It's worth mentioning that Herschel's fellow astronomers didn't universally share his conviction that the moon was inhabited. When he submitted a paper on his lunar observations to the Royal Society, it included the line, "the knowledge of the construction of the Moon leads us insensibly to several consequences…such as the great probability, not to say almost absolute certainty, of her being inhabited." By this time, astronomers were already aware that the moon likely lacked an atmosphere, and when Nevil Maskelyne, the Astronomer Royal, inquired about the line, Herschel prefaced part of his argument for life on Mars with the demand that Maskelyne not call him a "Lunatic." But Herschel was still not alone in his lunarian beliefs. Johann Hieronymus Schröter, for example, would publish his Selenotopographische Fragmente in 1791 and 1802, arguing that a lunar atmosphere was possible (and in fact, he claimed to have observed a lunar twilight in 1792—though the twilight later proved an optical illusion) and that selenites might be perfectly situated for life on the moon.

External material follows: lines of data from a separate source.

Lemma sanitize_ok_inv (prompt result : jsstring) :
  Utils.sanitize prompt = Ok result ->
  result = cleaned prompt
  /\ forallb (fun c => negb (Utils.is_special c)) result = true
  /\ List.length result <= 2048.
Proof.
  unfold Utils.sanitize. rewrite sanitizedPrompt_is_strip.
  fold (cleaned prompt).
  destruct (2048 <? List.length (cleaned prompt))%nat eqn:E; [discriminate|].
  intros [= <-]. split; [reflexivity|]. split.
  - unfold cleaned. apply forallb_forall. intros c Hc.
    now apply filter_In in Hc.
  - apply Nat.ltb_ge in E. exact E.
Qed.

(** X1: what [sanitize] returns is the cleaned prompt; it has none of
    the five characters and at most 2048 code units. *)
Theorem sanitize_returns_clean (prompt result : jsstring) :
  Utils.sanitize prompt = Ok result ->
  result = cleaned prompt
  /\ forallb (fun c => negb (Utils.is_special c)) result = true
  /\ List.length result <= 2048.
Proof.
  apply sanitize_ok_inv.
Qed.

(** X2: [sanitize] gives a result back unchanged when [trim] and
    [toLowerCase] leave that result alone; without that it need not, as
    the strip can uncover blanks at the ends. *)
Theorem sanitize_idempotent_on_stable (prompt result : jsstring) :
  Utils.sanitize prompt = Ok result ->
  trim result = result ->
  toLowerCase result = result ->
  Utils.sanitize result = Ok result.
Proof.
  intros Hs Htrim Hlow.
  destruct (@sanitize_ok_inv prompt result Hs) as (Hres & _ & Hlen).
  unfold Utils.sanitize. rewrite sanitizedPrompt_is_strip.
  rewrite Htrim, Hlow.
  assert (filter (fun c => negb (Utils.is_special c)) result = result) as ->.
  { rewrite Hres at 1. unfold cleaned. rewrite filter_filter_same.
    now rewrite Hres. }
  apply Nat.ltb_ge in Hlen. now rewrite Hlen.
Qed.

(** X3: a prompt made only of the five characters, however long, is
    sanitized to the empty string ([toLowerCase] has nothing to change
    in it). *)
Theorem sanitize_only_special (prompt : jsstring) :
  forallb Utils.is_special prompt = true ->
  toLowerCase prompt = prompt ->
  Utils.sanitize prompt = Ok [].
Proof.
  intros Hsp Hlow.
  unfold Utils.sanitize. rewrite sanitizedPrompt_is_strip.
  rewrite (@trim_special prompt Hsp), Hlow.
  rewrite filter_none; [reflexivity|].
  apply forallb_forall. intros c Hc.
  rewrite forallb_forall in Hsp. rewrite (Hsp c Hc). reflexivity.
Qed.

(** X4: blanks (white space and line terminators) before and after a
    prompt do not change what [sanitize] does with it. *)
Theorem sanitize_ignores_blanks_around (before prompt after : jsstring) :
  forallb is_trimmed before = true ->
  forallb is_trimmed after = true ->
  Utils.sanitize (before ++ prompt ++ after) = Utils.sanitize prompt.
Proof.
  intros Hb Ha. unfold Utils.sanitize, Utils.sanitizedPrompt.
  now rewrite (@trim_blank_around before prompt after Hb Ha).
Qed.

End MoreUtilsFacts.

(** X5: sanitizing a session identifier twice is sanitizing it once. *)
Theorem sanitizeSessionID_idempotent (input : jsstring) :
  Utils.sanitizeSessionID (Utils.sanitizeSessionID input)
  = Utils.sanitizeSessionID input.
Proof.
  unfold Utils.sanitizeSessionID. rewrite !replace_g_empty.
  apply filter_filter_same.
Qed.

Lemma sanitize_returns_clean_witness :
  str "hi b" = @cleaned ascii_platform (str " Hi <b> ")
  /\ forallb (fun c => negb (Utils.is_special c)) (str "hi b") = true
  /\ List.length (str "hi b") <= 2048.
Proof.
  apply (@sanitize_returns_clean ascii_platform (str " Hi <b> ")).
  reflexivity.
Defined.

Lemma sanitize_idempotent_on_stable_witness :
  @Utils.sanitize ascii_platform (str "hi b") = Ok (str "hi b").
Proof.
  apply (@sanitize_idempotent_on_stable ascii_platform (str " Hi <b> "));
    reflexivity.
Defined.

Lemma sanitize_only_special_witness :
  @Utils.sanitize ascii_platform (repeat (chr "<") 3000 ++ str "&|;>")
  = Ok [].
Proof.
  apply (@sanitize_only_special ascii_platform); vm_compute; reflexivity.
Defined.

Lemma sanitize_ignores_blanks_around_witness :
  @Utils.sanitize ascii_platform
     (str "  " ++ str "What is X?" ++ [10%N; 160%N; 8233%N])
  = @Utils.sanitize ascii_platform (str "What is X?").
Proof.
  apply (@sanitize_ignores_blanks_around ascii_platform); reflexivity.
Defined.

(** The strip can uncover a blank that a second pass trims. *)
Lemma sanitize_twice_differs :
  @Utils.sanitize ascii_platform (str "< a") = Ok (str " a")
  /\ @Utils.sanitize ascii_platform (str " a") = Ok (str "a").
Proof.
  split; reflexivity.
Qed.

(** * Further properties of the citation resolver *)

(** X6: [parseS3Uri] returns a bucket and a key exactly for the string
    [s3://bucket/key] of a well-formed location, and the pair it returns
    is that bucket and that key. *)
Theorem parseS3Uri_accepts_exactly (uri : value) (bucket key : jsstring) :
  Retrieval.parseS3Uri uri = Ok (bucket, key)
  <-> uri = VString (s3_uri bucket key) /\ well_formed_location bucket key.
Proof.
  split.
  - apply parseS3Uri_only_well_formed.
  - intros [-> Hwf]. now apply parseS3Uri_well_formed.
Qed.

But even as life on the moon was looking less and less likely, there were still scientists hoping to find nearby intelligent life. If they couldn't spy it with a telescope, why not send a message to our fellow sentients? Joseph Johann von Littrow, director of the Vienna Observatory, and famed mathematician Carl Friedrich Gauss have both been linked to early 19th century plots to create messages that would be viewed from space, although it's not clear that either man actually participated in these planned schemes. According to the Littrow story, Littrow suggested digging enormous ditches in the Sahara in various geometric shapes and then filling them with kerosene and setting them aflame. In the Gauss story, Gauss proposed building a heliotrope made up of 100 16-square-foot mirrors and then use it to send light to the moon, alerting the lunar residents to our presence.
This is the world into which the Great Moon Hoax was born.
Another element in the debate about life on other planets would literally fall from the sky. In 1859, chemist Friedrich Wöhler studied a meteorite and found that it contained a carbonaceous substance; the presence of organic material in the meteorite, he said, provided a "powerful argument" for life beyond Earth. (Ironically, a few decades earlier, Wöhler had proved that organic compounds could be synthesized in a lab.) A meteorite that landed in Orgueil, France, in 1864 was found to contain certain compounds associated with the decay of ancient life. The possibility of alien life was looking better—so good, in fact, that Sir William Thomson, then president of the British Association, proclaimed the organization's confident belief in many worlds containing life during his 1871 presidential address.
And, in the eyes of some astronomers, Mars would soon look like a likely candidate for life.
The Great Martian Canal Debate
So here's a story that I remember hearing time and again as a kid: In 1877, Giovanni Virginio Schiaparelli saw some squiggly lines on the surface of Mars and described them as canali, the Italian word for both "channel" and "canal." This caused an uproar among folks who assumed the canali referred to man-made canals. In my childish brain, I assumed the whole thing was cleared up later, but the truth is more complicated than that.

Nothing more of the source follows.